(Stored data)
——
(** A last opener goes in right before the token at its index. *)
Lemma insert_openers_snoc i l1 t l2 os at_ :
  ascending i os -> Forall (fun o => fst o < i + length l1) os ->
  insert_openers f i (l1 ++ t :: l2) (os ++ [(i + length l1, at_)]) =
  insert_openers f i l1 os ++ (TBlockValueIndent, mkSpan f at_ at_) :: t :: l2.
Proof.
  revert i os. induction l1 as [|x l1 IH]; intros i os Has Hlt.
  - destruct os as [|[b a] os]; simpl in *.
    + rewrite Nat.add_0_r, Nat.eqb_refl. simpl. by rewrite insert_openers_nil.
    + apply Forall_cons in Hlt as [? _]. simpl in *. lia.
  - simpl. destruct (openers_at_ascending i os Has) as [Has' [E|(a & os' & -> & E)]].
    + assert (openers_at i (os ++ [(i + S (length l1), at_)]) =
              ([], os ++ [(i + S (length l1), at_)])) as ->.
      { destruct os as [|[b a] os]; simpl in *.
        - by destruct (i + S (length l1) =? i) eqn:E'; breflect; [lia|].
        - destruct (b =? i) eqn:Eb; [|done].
          destruct (openers_at i os); simplify_eq. }
      rewrite E in *; simpl in *.
      replace (i + S (length l1)) with (S i + length l1) by lia.
      rewrite IH; [done|done|]. eapply Forall_impl; [exact Hlt|]. simpl. lia.
    + simpl in *. rewrite Nat.eqb_refl in *. destruct Has as [_ Has].
      apply Forall_cons in Hlt as [_ Hlt].
      assert (openers_at i (os' ++ [(i + S (length l1), at_)]) =
              ([], os' ++ [(i + S (length l1), at_)])) as ->.
      { destruct os' as [|[b a'] os']; simpl in *.
        - by destruct (i + S (length l1) =? i) eqn:E'; breflect; [lia|].
        - destruct (b =? i) eqn:Eb; [breflect; lia|done]. }
      rewrite E in *; simpl in *.
      replace (i + S (length l1)) with (S i + length l1) by lia.
      rewrite IH; [done|done|]. eapply Forall_impl; [exact Hlt|]. simpl. lia.
Qed.
End InsertOpeners.

(** ** The phases *)

Definition level_opener (l : Level) : Opener :=
  match l with Fixed _ => OIndent | Pending _ | Pinned _ => OBlock end.

(** The layout pairs open under an indentation stack: one per level above the
    bottom. *)
Definition open_levels (stack : list Level) : list Opener :=
  map level_opener (removelast stack).

(** The bracket pairs open. *)
Definition open_brackets (bs : list OpenBracket) : list Opener :=
  map (fun b => OBracket (kind b)) bs.

(** The last token of a stream is not a [Colon]. *)
Definition no_colon_last (l : list spanned) : Prop :=
  match last l with Some (TColon, _) => False | _ => True end.

(** The stream so far, with the openers found so far put in. *)
Definition woven (s : Layout) (l : list spanned) : list spanned :=
  insert_openers (lfile s) 0 l (block_value_indents s).

Definition has_bottom (stack : list Level) : Prop := last stack = Some (Fixed 0).

(** Between two logical lines. *)
Record between (s : Layout) : Prop := {
  bt_bottom : has_bottom (indent_stack s);
  bt_brackets : brackets s = [];
  bt_dropped : dropped_newline s = None;
  bt_no_colon : no_colon_last (out s);
  bt_ascending : ascending 0 (block_value_indents s);
  bt_before : Forall (fun o => fst o < length (out s)) (block_value_indents s);
  bt_nest : nest (woven s (out s)) [] = Some (open_levels (indent_stack s))
}.

(** Within a logical line: [cur] is what the line's last statement wrote. *)
Record within_split (s : Layout) (pre cur : list spanned) : Prop := {
  wi_bottom : has_bottom (indent_stack s);
  wi_out : out s = pre ++ cur;
  wi_head : fst (line_head s) = length pre;
  wi_no_colon : no_colon_last pre;
  wi_head_next : head_next s = true -> brackets s = [] /\ no_colon_last (out s);
  wi_dropped : brackets s = [] -> dropped_newline s = None;
  wi_ascending : ascending 0 (block_value_indents s);
  wi_before : Forall (fun o => fst o < length pre) (block_value_indents s);
  wi_nest : nest (woven s pre) [] = Some (open_levels (indent_stack s));
  wi_cur : nest cur [] = Some (open_brackets (brackets s))
}.

Definition within_line (s : Layout) : Prop := exists pre cur, within_split s pre cur.

Definition phase (s : Layout) : Prop :=
  if at_line_start s then between s else within_line s.

(** ** Small facts *)

Lemma open_levels_cons l stack :
  stack <> [] -> open_levels (l :: stack) = level_opener l :: open_levels stack.
Proof. by destruct stack. Qed.

Lemma in_bracket_open_levels stack : in_bracket (open_levels stack) = false.
Proof.
  unfold open_levels. destruct (removelast stack) as [|[] ?]; done.
Qed.

Lemma has_bottom_cons l stack : has_bottom stack -> has_bottom (l :: stack).
Proof. unfold has_bottom. intros H. by rewrite last_cons, H. Qed.

Lemma has_bottom_ne stack : has_bottom stack -> stack <> [].
Proof. by intros H ->. Qed.

Lemma has_bottom_tail l stack : stack <> [] -> has_bottom (l :: stack) -> has_bottom stack.
Proof. unfold has_bottom. intros Hne. by destruct stack. Qed.

Lemma has_bottom_head stack : has_bottom stack -> exists l rest, stack = l :: rest.
Proof. destruct stack; [done|eauto]. Qed.

Lemma no_colon_last_snoc l t sp : t <> TColon -> no_colon_last (l ++ [(t, sp)]).
Proof. unfold no_colon_last. rewrite last_snoc. by destruct t. Qed.

(** Putting a closed segment after the woven stream. *)
Lemma nest_woven_app s pre cur st st' :
  ascending 0 (block_value_indents s) ->
  Forall (fun o => fst o < length pre) (block_value_indents s) ->
  nest (woven s pre) [] = Some st -> in_bracket st = false ->
  nest cur [] = Some st' ->
  nest (woven s (pre ++ cur)) [] = Some (st' ++ st).
Proof.
  intros Has Hlt Hn Hb Hc. unfold woven in *.
  rewrite insert_openers_app by done. rewrite nest_app, Hn. simpl.
  by apply (nest_frame _ _ _ _ Hb) in Hc.
Qed.

Lemma close_levels_spec indent stack :
  has_bottom stack ->
  forall left_ closers, close_levels indent stack = (left_, closers) ->
    has_bottom left_ /\
    forall sp, nest (map (fun t => (t, sp)) closers) (open_levels stack) =
               Some (open_levels left_).
Proof.
  induction stack as [|top stack IH]; intros Hb left_ closers; [done|].
  destruct stack as [|below rest]; [by intros [= <- <-]|].
  change (close_levels indent (top :: below :: rest)) with
    (if closes_at top indent && negb (is_fixed top && strands below indent) then
       let '(left_, closers) := close_levels indent (below :: rest) in
       (left_, closer top :: closers)
     else (top :: below :: rest, [])).
  case_match; [|by intros [= <- <-]].
  destruct (close_levels indent (below :: rest)) as [l' c'] eqn:E.
  intros [= <- <-].
  apply has_bottom_tail in Hb; [|done].
  destruct (IH Hb _ _ eq_refl) as [Hb' Hn]. split; [done|]. intros sp.
  rewrite open_levels_cons by done. simpl. rewrite <- (Hn sp).
  by destruct top.
Qed.

Lemma finish_levels_spec stack :
  has_bottom stack ->
  forall left_ closers, finish_levels stack = (left_, closers) ->
    left_ = [Fixed 0] /\
    Forall (fun t => t = TDedent \/ t = TBlockValueDedent) closers /\
    forall sp, nest (map (fun t => (t, sp)) closers) (open_levels stack) = Some [].
Proof.
  induction stack as [|top stack IH]; intros Hb left_ closers; [done|].
  destruct stack as [|below rest].
  { intros [= <- <-]. unfold has_bottom in Hb. simpl in Hb. by simplify_eq. }
  change (finish_levels (top :: below :: rest)) with
    (let '(left_, closers) := finish_levels (below :: rest) in
     (left_, closer top :: closers)).
  destruct (finish_levels (below :: rest)) as [l' c'] eqn:E.
  intros [= <- <-].
  apply has_bottom_tail in Hb; [|done].
  destruct (IH Hb _ _ eq_refl) as (-> & Hc & Hn). split; [done|]. split.
  { constructor; [|done]. destruct top; simpl; auto. }
  intros sp. rewrite open_levels_cons by done. simpl. rewrite <- (Hn sp).
  by destruct top.
Qed.

(** ** The operations preserve the phases *)

(** Whether a line's last token opens a block. *)
Lemma colon_last_split pre cur sp :
  no_colon_last pre -> last (pre ++ cur) = Some (TColon, sp) ->
  exists c cur', cur = c :: cur'.
Proof.
  intros Hpre Hl. destruct cur as [|c cur]; [|eauto].
  rewrite app_nil_r in Hl. unfold no_colon_last in Hpre. by rewrite Hl in Hpre.
Qed.

(** Whether ending the line opens a block right-hand side's level. *)
Definition opens_block_value (s : Layout) : bool :=
  match last (out s) with Some (TColon, _) => true | _ => false end &&
  negb (line_opens_at_first_token s).

Lemma end_line_fields sp s :
  let s' := end_line sp s in
  out s' = out s ++ [(TNewline, sp)] /\ errors s' = errors s /\
  lfile s' = lfile s /\ source s' = source s /\ brackets s' = brackets s /\
  dropped_newline s' = dropped_newline s /\ at_line_start s' = true /\
  resync s' = resync s /\ resync_next s' = resync_next s /\
  indent_stack s' =
    (if opens_block_value s then Pending (line_indent s) :: indent_stack s
     else indent_stack s) /\
  block_value_indents s' =
    (if opens_block_value s then block_value_indents s ++ [line_head s]
     else block_value_indents s).
Proof.
  unfold end_line. change (match last (out s) with Some (TColon, _) => true | _ => false end
    && negb (line_opens_at_first_token s)) with (opens_block_value s).
  destruct (opens_block_value s); case_match; simpl; by repeat split.
Qed.

Lemma end_line_between sp s :
  within_line s -> brackets s = [] -> between (end_line sp s).
Proof.
  intros (pre & cur & W) Hb. pose proof (wi_dropped _ _ _ W Hb) as Hd.
  destruct W as [Hbot Hout Hhead Hnc _ _ Has Hlt Hn Hcur].
  rewrite Hb in Hcur. simpl in Hcur.
  pose proof (in_bracket_open_levels (indent_stack s)) as Hib.
  destruct (end_line_fields sp s) as (Eo & _ & Ef & _ & Ebr & Ed & _ & _ & _ & Es & Ei).
  assert (Hlt' : Forall (fun o => fst o < length (out s ++ [(TNewline, sp)]))
                   (block_value_indents s)).
  { eapply Forall_impl; [exact Hlt|]. simpl. intros. rewrite Hout, !length_app. lia. }
  assert (nest (woven s pre ++ cur) [] = Some (open_levels (indent_stack s))) as Hn'.
  { rewrite nest_app, Hn. simpl. by apply (nest_frame _ _ _ _ Hib) in Hcur. }
  constructor; rewrite ?Eo, ?Ef, ?Ebr, ?Ed, ?Es, ?Ei; try done.
  - destruct (opens_block_value s); [by apply has_bottom_cons|done].
  - by apply no_colon_last_snoc.
  - destruct (opens_block_value s); [|done].
    destruct (line_head s) as [h a]. simpl in *. subst h.
    apply ascending_snoc; [done|lia|done].
  - destruct (opens_block_value s); [|done]. apply Forall_app. split; [done|].
    constructor; [|done]. rewrite Hhead, Hout, !length_app. simpl. lia.
  - unfold woven. rewrite Ef, Ei. unfold woven in Hn, Hn'.
    destruct (opens_block_value s) eqn:Eob.
    + assert (exists c cur', cur = c :: cur') as (c & cur' & ->).
      { unfold opens_block_value in Eob. rewrite Hout in Eob.
        repeat case_match; simplify_eq/=; by eapply colon_last_split. }
      destruct (line_head s) as [h at_]. simpl in Hhead. subst h.
      rewrite Hout, <- app_assoc, <- app_comm_cons.
      rewrite (insert_openers_snoc (lfile s) 0 pre c _ _ at_) by done.
      rewrite nest_app, Hn, open_levels_cons by (by apply has_bottom_ne).
      cbn [mbind option_bind]. rewrite nest_cons.
      cbn [nest_step]. rewrite Hib. cbn [mbind option_bind].
      change (c :: cur' ++ [(TNewline, sp)]) with ((c :: cur') ++ [(TNewline, sp)]).
      apply (nest_frame _ _ _ (OBlock :: open_levels (indent_stack s)) eq_refl) in Hcur.
      rewrite app_nil_l in Hcur. by rewrite nest_app, Hcur.
    + rewrite Hout, <- app_assoc.
      rewrite insert_openers_app by done. rewrite app_assoc, nest_app, Hn'. simpl.
      by rewrite Hib.
Qed.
——
**Work to be completed:** Quote the data above from the line containing "wi_head_next : head_next" to the line containing "(** Putting a", inclusive, and stop.

**Expected answer:**
  wi_head_next : head_next s = true -> brackets s = [] /\ no_colon_last (out s);
  wi_dropped : brackets s = [] -> dropped_newline s = None;
  wi_ascending : ascending 0 (block_value_indents s);
  wi_before : Forall (fun o => fst o < length pre) (block_value_indents s);
  wi_nest : nest (woven s pre) [] = Some (open_levels (indent_stack s));
  wi_cur : nest cur [] = Some (open_brackets (brackets s))
}.

Definition within_line (s : Layout) : Prop := exists pre cur, within_split s pre cur.

Definition phase (s : Layout) : Prop :=
  if at_line_start s then between s else within_line s.

(** ** Small facts *)

Lemma open_levels_cons l stack :
  stack <> [] -> open_levels (l :: stack) = level_opener l :: open_levels stack.
Proof. by destruct stack. Qed.

Lemma in_bracket_open_levels stack : in_bracket (open_levels stack) = false.
Proof.
  unfold open_levels. destruct (removelast stack) as [|[] ?]; done.
Qed.

Lemma has_bottom_cons l stack : has_bottom stack -> has_bottom (l :: stack).
Proof. unfold has_bottom. intros H. by rewrite last_cons, H. Qed.

Lemma has_bottom_ne stack : has_bottom stack -> stack <> [].
Proof. by intros H ->. Qed.

Lemma has_bottom_tail l stack : stack <> [] -> has_bottom (l :: stack) -> has_bottom stack.
Proof. unfold has_bottom. intros Hne. by destruct stack. Qed.

Lemma has_bottom_head stack : has_bottom stack -> exists l rest, stack = l :: rest.
Proof. destruct stack; [done|eauto]. Qed.

Lemma no_colon_last_snoc l t sp : t <> TColon -> no_colon_last (l ++ [(t, sp)]).
Proof. unfold no_colon_last. rewrite last_snoc. by destruct t. Qed.

(** Putting a closed segment after the woven stream. *)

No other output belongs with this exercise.